The growing need for sustainable biofuel alternatives is challenged by the difficulty of breaking down lignin, a major component of plant biomass. Versatile Peroxidases (VPs) are enzymes naturally capable of degrading lignin, but their structural complexity makes them difficult to produce at scale. This technology presents a suite of engineered VPs with enhanced stability and activity that can be efficiently expressed in yeast, offering a practical and scalable solution for lignin processing and potentially an array of different compounds with applications across various industries.
Applications
- Biofuel production from lignocellulosic biomass
- Production of valuable aromatic compounds (e.g., vanillin) from lignin monomers for use in the food and fragrance industries
- Bioremediation of environmental pollutants and food detoxification
- Bleaching in the paper manufacturing and textile industry processing and textile industry processing, including oxidative dye treatments
- Diagnostic and biosensing tools using colorimetric peroxidase substrates (e.g., ABTS, DMP)
- Industrial biocatalysis under harsh pH, temperature, and oxidative conditions
Advantages
- High expression yields in yeast
- Enhanced enzyme stability under industrial conditions
- Broad substrate specificity
- Enables the use of enzyme consortia for efficient lignin degradation
36 engineered VPs were designed, with four successfully expressed in yeast. Three candidates demonstrated diverse activity profiles, stability under various pH and temperature conditions, and potential for industrial application.
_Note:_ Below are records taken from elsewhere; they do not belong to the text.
(* ===== verification/H1Reader.v ===== *)
(** * Reading a response in fragments

    A reader hands the engine the octets of a connection as they arrive and
    drains the events after every arrival.  What it delivers depends only on
    the octets, not on how the network cut them. *)

From S2P Require Import Prelude Bytes Text H1Types H1Chunked H1Head H1Engine H1Spec.

Section reader.
  Context `{ByteSearch} `{HttpLib}.

Definition reading : Type :=
  result ResponseProtocolError (ResponseProtocolEngine * bytes).

(** Calls of [decode] until it asks for input or fails. *)
Fixpoint drain_events (fuel : nat) (e : ResponseProtocolEngine) (input : bytes) (eof : bool)
    : option (list ResponseEvent * reading) :=
  match fuel with
  | O => None
  | S fuel =>
      match decode e input eof with
      | Some (Ok (StepEvent event), (e, input)) =>
          '(events, r) ← drain_events fuel e input eof; Some (event :: events, r)
      | Some (Ok NeedInput, (e, input)) => Some ([], Ok (e, input))
      | Some (Err error, _) => Some ([], Err error)
      | None => None
      end
  end.

Definition drain (e : ResponseProtocolEngine) (input : bytes) (eof : bool) :=
  drain_events (S (Z.to_nat (weight e input))) e input eof.

(** The arrivals, then the end of the connection. *)
Fixpoint read_fragments (e : ResponseProtocolEngine) (unread : bytes) (fragments : list bytes)
    : option (list ResponseEvent * reading) :=
  match fragments with
  | [] => drain e unread true
  | fragment :: fragments =>
      '(events, r) ← drain e (unread ++ fragment) false;
      match r with
      | Err error => Some (events, Err error)
      | Ok (e, unread) =>
          '(more, r) ← read_fragments e unread fragments; Some (events ++ more, r)
      end
  end.

Definition tokens (events : list ResponseEvent) : list token :=
  concat (map event_tokens events).

(** ** Runs *)

Lemma runs_deterministic e l t r :
  runs e l t r → ∀ t' r', runs e l t' r' → t' = t ∧ r' = r.
Proof.
  induction 1 as [e l e' l' t r Ht _ IH|e l event e' l' t r Ht _ IH|e l e' l' Ht|e l error x Ht];
    intros t' r' Hr';
    inversion Hr' as [????? ? Hx|?? ev ?? t1 ? Hx Hrest|???? Hx|???? Hx]; subst; rewrite Hx in Ht;
    simplify_eq; try done.
  - by apply IH.
  - by destruct (IH _ _ Hrest) as [-> ->].
Qed.

(** Two outcomes of a read that differ at most in where searches resume. *)
Definition same_reading (r r' : reading) : Prop :=
  match r, r' with
  | Ok (e, l), Ok (e', l') => l = l' ∧ norm e = norm e'
  | Err error, Err error' => error = error'
  | _, _ => False
  end.

#[global] Instance same_reading_equivalence : Equivalence same_reading.
Proof.
  split.
  - by intros [[]|].
  - intros [[]|] [[]|]; cbn; intuition congruence.
  - intros [[]|] [[]|] [[]|]; cbn; intuition congruence.
Qed.

Lemma runs_agree e l t r :
  runs e l t r → ∀ e', norm e = norm e' → search_ok e l → search_ok e' l →
  terminal_error e = None → remaining_ok (state e) →
  ∃ r', runs e' l t r' ∧ same_reading r r'.
Proof.
  induction 1 as [e l e1 l1 t r Ht _ IH|e l event e1 l1 t r Ht _ IH|e l e1 l1 Ht|e l error x Ht];
    intros e' Hn Ho Ho' He Hrem.
  all: pose proof (decode_turn_agree e e' l Hn Ho Ho') as Ha; rewrite Ht in Ha.
  all: pose proof (decode_turn_search e l Ho He) as Hk; rewrite Ht in Hk.
  all: assert (terminal_error e' = None) as He' by (rewrite <- He; symmetry; by apply norm_fields).
  all: pose proof (decode_turn_search e' l Ho' He') as Hk'.
  - destruct (decode_turn e' l) as [|[e2 l2]] eqn:Ht'; [done|]. destruct Ha as [<- Hn1].
    pose proof (decode_turn_weight e l Ho Hrem) as Hw. rewrite Ht in Hw. destruct Hw as (_ & ? & _).
    destruct Hk, Hk'. destruct (IH e2) as (r' & Hr & Hs); [done..|].
    exists r'. split; [|done]. by eapply runs_turn.
  - destruct (decode_turn e' l) as [[o [e2 l2]]|] eqn:Ht'; [|by destruct p].
    destruct Ha as (Ha1 & Ha2 & Ha3). cbn in Ha1, Ha2, Ha3. subst o l2.
    specialize (Hk []). specialize (Hk' []). rewrite app_nil_r in Hk, Hk'.
    pose proof (decode_turn_weight e l Ho Hrem) as Hw. rewrite Ht in Hw.
    destruct Hw as (_ & Hw & Hrem1 & _). rewrite He in Hw.
    destruct (IH e2) as (r' & Hr & Hs); [done..|].
    exists r'. split; [|done]. by eapply runs_event.
  - destruct (decode_turn e' l) as [[o [e2 l2]]|] eqn:Ht'; [|by destruct p].
    destruct Ha as (Ha1 & Ha2 & Ha3). cbn in Ha1, Ha2, Ha3. subst o l2.
    exists (Ok (e2, l1)). split; [by eapply runs_need|done].
  - destruct (decode_turn e' l) as [[o [e2 l2]]|] eqn:Ht'; [|by destruct p].
    destruct Ha as (Ha1 & _). cbn in Ha1. subst o.
    exists (Err error). split; [by eapply runs_error|done].
Qed.

(** ** The reader follows the run *)

Definition with_eof (e : ResponseProtocolEngine) (eof : bool) : ResponseProtocolEngine :=
  e <| saw_eof ::= λ b, b || eof |>.

Lemma with_eof_id e eof : saw_eof e || eof = saw_eof e → with_eof e eof = e.
Proof. intros He. destruct e. unfold with_eof, over. cbn in *. by rewrite He. Qed.

(** What the engine keeps between calls. *)
Record ready (e : ResponseProtocolEngine) (l : bytes) : Prop := {
  rd_search : search_ok e l;
  rd_alive : terminal_error e = None;
  rd_remaining : remaining_ok (state e);
}.

Lemma ready_eof e l eof : ready e l → ready (with_eof e eof) l.
Proof. by intros [? ? ?]. Qed.

Lemma decode_loop_runs fuel : ∀ e l o,
  ready e l → decode_loop fuel e l = Some o →
  match o with
  | (Ok (StepEvent event), (e', l')) =>
      ready e' l' ∧ weight e' l' < weight e l ∧ saw_eof e' = saw_eof e
        ∧ ∀ t r, runs e' l' t r → runs e l (event_tokens event ++ t) r
  | (Ok NeedInput, (e', l')) => runs e l [] (Ok (e', l')) ∧ ∀ k, search_ok e' (l' ++ k)
  | (Err error, _) => runs e l [] (Err error)
  end.
Proof.
  induction fuel as [|fuel IH]; intros e l o [Ho He Hrem] Hl; [done|]. cbn [decode_loop] in Hl.
  pose proof (decode_turn_search e l Ho He) as Hk.
  pose proof (decode_turn_weight e l Ho Hrem) as Hw.
  destruct (decode_turn e l) as [o'|[e1 l1]] eqn:Ht; simplify_eq.
  - destruct o as [[[event|]|error] [e' l']].
    + destruct Hw as (Hw & He' & Hr' & Heof). rewrite He in He'. split_and!; [|done..|].
      * split; [|done..]. specialize (Hk []). by rewrite app_nil_r in Hk.
      * intros t r Hr. by eapply runs_event.
    + split; [by eapply runs_need|done].
    + by eapply runs_error.
  - destruct Hw as (Hw & Hr1 & Heof), Hk as [Ho1 He1].
    specialize (IH e1 l1 o ltac:(done) Hl).
    destruct o as [[[event|]|error] [e' l']].
    + destruct IH as (? & ? & ? & Hr). split_and!; [done|lia|congruence|].
      intros t r Hx. eapply runs_turn; [done|]. by apply Hr.
    + destruct IH. split; [by eapply runs_turn|done].
    + by eapply runs_turn.
Qed.

Lemma decode_unfold e l eof :
  terminal_error e = None → ∃ o, decode e l eof = Some o ∧ decode_loop 5 (with_eof e eof) l = Some o.
Proof.
  intros He. unfold decode. rewrite He.
  destruct (decode_loop_total 5 (with_eof e eof) l) as [o Ho]; [apply rank_bound|]. eauto.
Qed.

Lemma drain_events_runs fuel : ∀ e l eof,
  ready e l → weight e l < Z.of_nat fuel →
  ∃ events r, drain_events fuel e l eof = Some (events, r)
    ∧ runs (with_eof e eof) l (tokens events) r
    ∧ ∀ e' l', r = Ok (e', l') → ∀ k, search_ok e' (l' ++ k).
Proof.
  induction fuel as [|fuel IH]; intros e l eof Hrd Hw.
  { unfold weight in Hw. pose proof (len_nonneg l). destruct (complete_emitted e); lia. }
  cbn [drain_events]. destruct (decode_unfold e l eof (rd_alive _ _ Hrd)) as (o & -> & Ho).
  pose proof (decode_loop_runs _ _ _ _ (ready_eof _ _ eof Hrd) Ho) as Hd.
  destruct o as [[[event|]|error] [e' l']].
  - destruct Hd as (Hrd' & Hw' & Heof & Hr).
    change (weight (with_eof e eof) l) with (weight e l) in Hw'.
    destruct (IH e' l' eof Hrd' ltac:(lia)) as (events & r & -> & Hruns & Hk). cbn.
    exists (event :: events), r. split_and!; [done| |done]. apply Hr.
    rewrite with_eof_id in Hruns; [done|]. rewrite Heof. cbn. by destruct (saw_eof e), eof.
  - destruct Hd as [Hr Hk]. exists [], (Ok (e', l')). split_and!; [done..|].
    intros ? ? ?. by simplify_eq.
  - exists [], (Err error). split_and!; [done..|]. done.
Qed.

Lemma drain_runs e l eof :
  ready e l →
  ∃ events r, drain e l eof = Some (events, r)
    ∧ runs (with_eof e eof) l (tokens events) r
    ∧ ∀ e' l', r = Ok (e', l') → ∀ k, search_ok e' (l' ++ k).
Proof.
  intros. apply drain_events_runs; [done|]. unfold weight. pose proof (len_nonneg l).
  destruct (complete_emitted e); lia.
Qed.

(** ** Fragments *)

(** The engine has drained its input. *)
Definition blocked (e : ResponseProtocolEngine) (l : bytes) : Prop :=
  ∃ x, runs e l [] (Ok (x, l)) ∧ norm x = e.

Lemma runs_end e l t r :
  runs e l t r → well e → ∀ e' l', r = Ok (e', l') → well (norm e') ∧ blocked (norm e') l'.
Proof.
  induction 1 as [e l e1 l1 t r Ht _ IH|e l event e1 l1 t r Ht _ IH|e l e1 l1 Ht|e l error x Ht];
    intros Hw e' l' Hr; try done.
  1, 2: apply IH; [|done]; pose proof (decode_turn_well e l Hw) as Hx; by rewrite Ht in Hx.
  simplify_eq. pose proof Ht as Hn. apply decode_turn_need in Hn as [-> Hn]; [|apply Hw].
  rewrite Hn. split; [done|]. exists e'. split; [by apply runs_need|done].
Qed.

(** The run over a whole connection: its octets, then its end. *)
Inductive whole (e : ResponseProtocolEngine) (l : bytes) : list token → reading → Prop :=
  | whole_error t error : runs e l t (Err error) → whole e l t (Err error)
  | whole_end e' l' t t' r :
      runs e l t (Ok (e', l')) → runs (with_eof (norm e') true) l' t' r →
      whole e l (t ++ t') r.

Lemma whole_deterministic e l t r t' r' :
  whole e l t r → whole e l t' r' → t' = t ∧ r' = r.
Proof.
  intros [t1 error Hr|e1 l1 t1 t2 r1 Hr He] [t3 error' Hr'|e3 l3 t3 t4 r3 Hr' He'];
    destruct (runs_deterministic _ _ _ _ Hr _ _ Hr') as [-> Hx]; simplify_eq; [done|].
  by destruct (runs_deterministic _ _ _ _ He _ _ He') as [-> ->].
Qed.

Lemma norm_ready e l : well (norm e) → search_ok e l → ready e l.
Proof. intros [Hfr _ Hrem] Ho. split; [done|exact (fr_error _ Hfr)|exact Hrem]. Qed.

Lemma read_fragments_whole fragments : ∀ e unread,
  well (norm e) → (∀ k, search_ok e (unread ++ k)) → blocked (norm e) unread →
  ∃ events r r', read_fragments e unread fragments = Some (events, r)
    ∧ whole (norm e) (unread ++ concat fragments) (tokens events) r' ∧ same_reading r r'.
Proof.
  induction fragments as [|f fragments IH]; intros e unread Hw Hs Hb; cbn [read_fragments concat].
  - rewrite app_nil_r. assert (ready e unread) as Hrd.
    { apply norm_ready; [done|]. specialize (Hs []). by rewrite app_nil_r in Hs. }
    destruct (drain_runs e unread true Hrd) as (events & r & Hd & Hr & _).
    destruct (runs_agree _ _ _ _ Hr (with_eof (norm e) true)) as (r' & Hr' & Hsame);
      [done|apply ready_eof, Hrd|apply (ready_eof (norm e))|apply Hrd..|].
    { apply norm_ready; [done|]. apply fresh_search_ok, Hw. }
    destruct Hb as (x & Hx & Hn). exists events, r, r'. split_and!; [done| |done].
    eapply (whole_end _ _ x unread []); [done|by rewrite Hn].
  - assert (ready e (unread ++ f)) as Hrd by (apply norm_ready; auto).
    destruct (drain_runs e (unread ++ f) false Hrd) as (events & r & -> & Hr & Hk).
    rewrite with_eof_id in Hr by (by rewrite orb_false_r).
    destruct (runs_agree _ _ _ _ Hr (norm e)) as (r' & Hr' & Hsame);
      [done|apply Hrd|apply fresh_search_ok, Hw|apply Hrd..|].
    pose proof (runs_app _ _ _ _ (concat fragments) Hw Hr') as Happ.
    rewrite <- app_assoc in Happ. cbn.
    destruct r as [[e1 l1]|error], r' as [[e2 l2]|error']; cbn in Hsame; try done.
    2: { subst error'. exists events, (Err error), (Err error). split_and!; [done| |done].
         by apply whole_error. }
    destruct Hsame as [<- Hn]. destruct (runs_end _ _ _ _ Hr' Hw e2 l1 eq_refl) as [Hw' Hb'].
    rewrite <- Hn in Hw', Hb', Happ.
    destruct (IH e1 l1 Hw' (Hk _ _ eq_refl) Hb') as (more & r & r' & -> & Hwh & Hsame). cbn.
    exists (events ++ more), r, r'. split_and!; [done| |done].
    unfold tokens. rewrite map_app, concat_app.
    inversion Hwh as [? error He|e3 l3 t3 t4 ? H3 H4]; subst.
    + apply whole_error. by apply Happ.
    + change (concat (map event_tokens more)) with (tokens more). replace (tokens more) with (t3 ++ t4).
      rewrite (app_assoc _ t3 t4). eapply whole_end; [|done]. by apply Happ.
Qed.

Lemma engine_new_start method l e :
  engine_new method l = Ok e → 0 ≤ max_response_head_bytes l → 0 ≤ max_chunk_size_line_bytes l →
  well (norm e) ∧ (∀ k, search_ok e k) ∧ blocked (norm e) [].
Proof.
  unfold engine_new, limits_validate. intros He Hh Hc.
  destruct (_ || _) eqn:Hv in He; cbn in He; [done|]. simplify_eq.
  assert (max_response_head_bytes l ≠ 0) as Hh0.
  { intros Hz. cbn in Hv. by rewrite Hz in Hv. }
  split_and!.
  - by split.
  - intros k. unfold search_ok. cbn. split; [apply settled_zero|done].
  - eexists. split; [apply runs_need|].
    + unfold decode_turn, decode_head. cbn [state norm over].
      rewrite find_incremental_spec by apply settled_zero.
      change (first_occurrence CRLFCRLF []) with (@None Z). cbn. rewrite len_nil.
      rewrite (proj2 (Z.leb_gt _ _)) by lia. done.
    + done.
Qed.

(** C4: the response engine is independent of fragmentation.  However a
    connection's octets are cut into arrivals, draining the engine after each
    arrival and at the end of the connection terminates, delivers the same
    heads, body octets, trailers and completion in the same order, and ends
    in the same error, or in the same engine state with the same octets left
    unread. *)
Theorem fragmentation_independent method l e fragments fragments' :
  engine_new method l = Ok e → 0 ≤ max_response_head_bytes l → 0 ≤ max_chunk_size_line_bytes l →
  concat fragments = concat fragments' →
  ∃ events r events' r',
    read_fragments e [] fragments = Some (events, r)
    ∧ read_fragments e [] fragments' = Some (events', r')
    ∧ tokens events = tokens events' ∧ same_reading r r'.
Proof.
  intros He Hh Hc Hsame. destruct (engine_new_start _ _ _ He Hh Hc) as (Hw & Hs & Hb).
  destruct (read_fragments_whole fragments e [] Hw Hs Hb) as (events & r & r0 & -> & Hwh & Hr).
  destruct (read_fragments_whole fragments' e [] Hw Hs Hb) as (events' & r' & r1 & -> & Hwh' & Hr').
  rewrite Hsame in Hwh. destruct (whole_deterministic _ _ _ _ _ _ Hwh Hwh') as [Ht ->].
  exists events, r, events', r'. split_and!; [done..|]. by rewrite Hr, Hr'.
Qed.
End reader.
.Barber-Zucker S, Mindel V, Garcia-Ruiz E, Weinstein JJ, Alcalde M, Fleishman SJ. Stable and Functionally Diverse Versatile Peroxidases Designed Directly from Sequences. J Am Chem Soc. 2022;144(8):3564-3571. doi:10.1021/jacs.1c12433
Workflow for computational enzyme optimization combining deep learning-based structure prediction, one-shot PROSS stability design, and experimental screening, resulting in recombinant VPs with high stability, activity, and efficient expression in yeast.